Task:
Copy exactly the lines of the records below, and only those lines, beginning with the line that contains "Definition new_PiiFilter (keys" and ending with the line that contains "Definition apply (f".

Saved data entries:
= Beginning of Section =

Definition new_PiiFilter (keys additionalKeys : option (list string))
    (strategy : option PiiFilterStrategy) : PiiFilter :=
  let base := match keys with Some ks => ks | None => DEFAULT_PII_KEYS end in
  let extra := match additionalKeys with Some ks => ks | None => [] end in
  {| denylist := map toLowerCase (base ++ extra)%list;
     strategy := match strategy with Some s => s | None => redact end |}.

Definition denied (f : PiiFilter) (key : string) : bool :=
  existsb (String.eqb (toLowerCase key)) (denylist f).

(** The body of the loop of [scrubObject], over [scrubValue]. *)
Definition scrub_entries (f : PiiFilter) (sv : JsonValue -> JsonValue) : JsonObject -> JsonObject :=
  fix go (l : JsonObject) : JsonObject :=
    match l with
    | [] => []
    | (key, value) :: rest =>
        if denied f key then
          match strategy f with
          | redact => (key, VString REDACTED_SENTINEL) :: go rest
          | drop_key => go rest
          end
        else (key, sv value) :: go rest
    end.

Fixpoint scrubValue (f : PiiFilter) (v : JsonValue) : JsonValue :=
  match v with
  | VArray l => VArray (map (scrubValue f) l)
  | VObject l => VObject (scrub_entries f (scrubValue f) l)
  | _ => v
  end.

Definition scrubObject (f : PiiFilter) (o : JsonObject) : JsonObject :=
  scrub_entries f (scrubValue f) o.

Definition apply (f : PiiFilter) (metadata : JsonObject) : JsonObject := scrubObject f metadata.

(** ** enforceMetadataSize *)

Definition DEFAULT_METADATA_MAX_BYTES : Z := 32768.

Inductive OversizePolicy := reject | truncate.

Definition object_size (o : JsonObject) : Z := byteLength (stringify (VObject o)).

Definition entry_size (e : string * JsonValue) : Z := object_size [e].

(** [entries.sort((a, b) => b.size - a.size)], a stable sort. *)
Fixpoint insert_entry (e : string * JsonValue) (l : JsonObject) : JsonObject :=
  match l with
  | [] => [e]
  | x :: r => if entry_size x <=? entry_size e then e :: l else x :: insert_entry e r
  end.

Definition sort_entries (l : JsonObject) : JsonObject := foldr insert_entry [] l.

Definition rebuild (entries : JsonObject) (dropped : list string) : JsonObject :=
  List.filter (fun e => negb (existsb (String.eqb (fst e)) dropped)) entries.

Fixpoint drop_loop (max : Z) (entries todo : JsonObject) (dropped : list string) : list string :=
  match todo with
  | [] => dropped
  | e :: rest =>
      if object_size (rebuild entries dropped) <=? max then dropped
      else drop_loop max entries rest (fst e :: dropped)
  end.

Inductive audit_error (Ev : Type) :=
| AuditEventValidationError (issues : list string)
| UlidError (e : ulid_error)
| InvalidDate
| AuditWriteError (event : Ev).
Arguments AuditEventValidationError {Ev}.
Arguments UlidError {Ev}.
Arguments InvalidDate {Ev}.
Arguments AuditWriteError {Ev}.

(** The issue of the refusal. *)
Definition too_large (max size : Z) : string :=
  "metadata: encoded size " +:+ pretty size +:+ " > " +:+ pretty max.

= End of Section =
= Beginning of Section =

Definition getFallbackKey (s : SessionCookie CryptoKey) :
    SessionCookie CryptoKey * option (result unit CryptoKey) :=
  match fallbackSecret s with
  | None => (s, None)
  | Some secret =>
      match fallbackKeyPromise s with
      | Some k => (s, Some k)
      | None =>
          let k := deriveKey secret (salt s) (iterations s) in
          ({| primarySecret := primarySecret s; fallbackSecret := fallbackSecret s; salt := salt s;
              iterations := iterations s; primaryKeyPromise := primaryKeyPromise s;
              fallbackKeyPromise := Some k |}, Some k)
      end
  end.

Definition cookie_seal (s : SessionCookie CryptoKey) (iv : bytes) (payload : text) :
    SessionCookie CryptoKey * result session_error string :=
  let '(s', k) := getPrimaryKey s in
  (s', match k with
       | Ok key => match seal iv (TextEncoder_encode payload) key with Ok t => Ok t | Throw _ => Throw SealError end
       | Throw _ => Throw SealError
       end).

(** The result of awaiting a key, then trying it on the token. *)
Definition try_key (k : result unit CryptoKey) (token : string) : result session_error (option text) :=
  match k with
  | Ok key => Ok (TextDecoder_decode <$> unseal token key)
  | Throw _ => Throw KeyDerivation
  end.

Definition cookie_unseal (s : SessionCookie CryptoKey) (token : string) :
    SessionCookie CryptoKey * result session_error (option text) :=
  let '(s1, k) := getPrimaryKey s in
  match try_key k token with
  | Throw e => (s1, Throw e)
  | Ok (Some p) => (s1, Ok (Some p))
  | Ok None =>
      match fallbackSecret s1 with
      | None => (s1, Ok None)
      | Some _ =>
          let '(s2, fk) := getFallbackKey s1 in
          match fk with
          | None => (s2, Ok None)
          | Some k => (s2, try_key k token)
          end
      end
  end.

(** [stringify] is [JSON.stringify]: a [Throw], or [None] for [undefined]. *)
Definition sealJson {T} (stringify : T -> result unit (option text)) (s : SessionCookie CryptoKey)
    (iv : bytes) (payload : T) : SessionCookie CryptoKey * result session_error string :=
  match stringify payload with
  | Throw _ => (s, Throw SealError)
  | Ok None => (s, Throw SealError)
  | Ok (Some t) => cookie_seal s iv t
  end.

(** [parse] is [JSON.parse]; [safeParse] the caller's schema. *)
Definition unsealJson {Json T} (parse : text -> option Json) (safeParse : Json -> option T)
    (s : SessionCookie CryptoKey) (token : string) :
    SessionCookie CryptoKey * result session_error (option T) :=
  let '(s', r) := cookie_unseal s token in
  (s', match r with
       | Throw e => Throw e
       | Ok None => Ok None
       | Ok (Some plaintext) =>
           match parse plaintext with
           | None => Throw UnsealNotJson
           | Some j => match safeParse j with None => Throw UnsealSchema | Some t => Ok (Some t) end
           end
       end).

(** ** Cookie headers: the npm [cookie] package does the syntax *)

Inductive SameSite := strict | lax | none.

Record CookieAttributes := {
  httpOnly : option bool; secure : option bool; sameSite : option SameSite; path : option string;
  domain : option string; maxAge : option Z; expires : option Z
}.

= End of Section =
= Beginning of Section =

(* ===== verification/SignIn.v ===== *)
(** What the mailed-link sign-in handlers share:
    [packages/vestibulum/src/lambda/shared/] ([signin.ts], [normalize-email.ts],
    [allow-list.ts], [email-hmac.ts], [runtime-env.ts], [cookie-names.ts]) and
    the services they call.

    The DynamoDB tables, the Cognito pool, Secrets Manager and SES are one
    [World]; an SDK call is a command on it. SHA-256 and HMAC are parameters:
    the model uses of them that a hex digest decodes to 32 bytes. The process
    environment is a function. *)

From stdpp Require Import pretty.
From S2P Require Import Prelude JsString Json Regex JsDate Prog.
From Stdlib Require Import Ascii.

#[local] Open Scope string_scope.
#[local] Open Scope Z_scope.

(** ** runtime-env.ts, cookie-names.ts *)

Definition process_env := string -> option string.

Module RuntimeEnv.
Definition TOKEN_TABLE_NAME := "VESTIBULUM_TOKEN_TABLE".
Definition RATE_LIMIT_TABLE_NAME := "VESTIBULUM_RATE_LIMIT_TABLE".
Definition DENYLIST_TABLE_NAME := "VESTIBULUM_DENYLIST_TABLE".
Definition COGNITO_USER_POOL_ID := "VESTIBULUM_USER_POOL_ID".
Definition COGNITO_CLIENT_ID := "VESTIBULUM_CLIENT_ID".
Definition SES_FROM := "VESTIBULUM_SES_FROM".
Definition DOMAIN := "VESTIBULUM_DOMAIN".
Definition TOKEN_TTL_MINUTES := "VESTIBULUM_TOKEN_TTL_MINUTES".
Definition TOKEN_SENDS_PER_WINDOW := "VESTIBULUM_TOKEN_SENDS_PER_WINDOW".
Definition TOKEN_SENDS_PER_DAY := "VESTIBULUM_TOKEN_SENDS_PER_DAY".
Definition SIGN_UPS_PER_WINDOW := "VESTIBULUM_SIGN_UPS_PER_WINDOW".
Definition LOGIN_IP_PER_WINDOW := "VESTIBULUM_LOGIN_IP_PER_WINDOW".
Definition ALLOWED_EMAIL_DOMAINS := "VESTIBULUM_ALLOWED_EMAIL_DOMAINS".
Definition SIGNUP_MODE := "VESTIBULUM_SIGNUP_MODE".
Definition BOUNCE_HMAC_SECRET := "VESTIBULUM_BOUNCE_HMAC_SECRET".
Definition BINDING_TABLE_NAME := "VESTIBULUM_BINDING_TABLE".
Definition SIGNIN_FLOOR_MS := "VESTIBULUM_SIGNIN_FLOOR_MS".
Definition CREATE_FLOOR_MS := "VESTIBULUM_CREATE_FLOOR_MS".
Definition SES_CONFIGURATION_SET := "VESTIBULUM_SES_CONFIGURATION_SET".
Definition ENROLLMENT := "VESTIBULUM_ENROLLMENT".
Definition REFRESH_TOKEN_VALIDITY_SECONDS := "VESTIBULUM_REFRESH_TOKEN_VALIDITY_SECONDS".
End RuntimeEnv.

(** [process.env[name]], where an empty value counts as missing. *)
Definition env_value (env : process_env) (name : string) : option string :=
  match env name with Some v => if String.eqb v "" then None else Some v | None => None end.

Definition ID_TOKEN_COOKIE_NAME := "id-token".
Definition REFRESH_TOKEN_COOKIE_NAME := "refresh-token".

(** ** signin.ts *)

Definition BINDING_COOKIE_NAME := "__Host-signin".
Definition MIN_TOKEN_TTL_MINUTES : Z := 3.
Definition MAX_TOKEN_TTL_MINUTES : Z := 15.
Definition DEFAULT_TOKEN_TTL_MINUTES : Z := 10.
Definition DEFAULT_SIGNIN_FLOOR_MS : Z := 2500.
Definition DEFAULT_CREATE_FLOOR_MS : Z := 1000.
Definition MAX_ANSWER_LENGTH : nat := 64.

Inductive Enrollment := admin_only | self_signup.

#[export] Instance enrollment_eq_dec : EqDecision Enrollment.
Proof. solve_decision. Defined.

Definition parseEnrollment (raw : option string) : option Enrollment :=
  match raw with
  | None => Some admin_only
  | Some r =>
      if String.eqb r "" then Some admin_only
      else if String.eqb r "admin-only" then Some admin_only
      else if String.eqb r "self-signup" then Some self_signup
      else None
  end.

= End of Section =

Written answer:
Definition new_PiiFilter (keys additionalKeys : option (list string))
    (strategy : option PiiFilterStrategy) : PiiFilter :=
  let base := match keys with Some ks => ks | None => DEFAULT_PII_KEYS end in
  let extra := match additionalKeys with Some ks => ks | None => [] end in
  {| denylist := map toLowerCase (base ++ extra)%list;
     strategy := match strategy with Some s => s | None => redact end |}.

Definition denied (f : PiiFilter) (key : string) : bool :=
  existsb (String.eqb (toLowerCase key)) (denylist f).

(** The body of the loop of [scrubObject], over [scrubValue]. *)
Definition scrub_entries (f : PiiFilter) (sv : JsonValue -> JsonValue) : JsonObject -> JsonObject :=
  fix go (l : JsonObject) : JsonObject :=
    match l with
    | [] => []
    | (key, value) :: rest =>
        if denied f key then
          match strategy f with
          | redact => (key, VString REDACTED_SENTINEL) :: go rest
          | drop_key => go rest
          end
        else (key, sv value) :: go rest
    end.

Fixpoint scrubValue (f : PiiFilter) (v : JsonValue) : JsonValue :=
  match v with
  | VArray l => VArray (map (scrubValue f) l)
  | VObject l => VObject (scrub_entries f (scrubValue f) l)
  | _ => v
  end.

Definition scrubObject (f : PiiFilter) (o : JsonObject) : JsonObject :=
  scrub_entries f (scrubValue f) o.

Definition apply (f : PiiFilter) (metadata : JsonObject) : JsonObject := scrubObject f metadata.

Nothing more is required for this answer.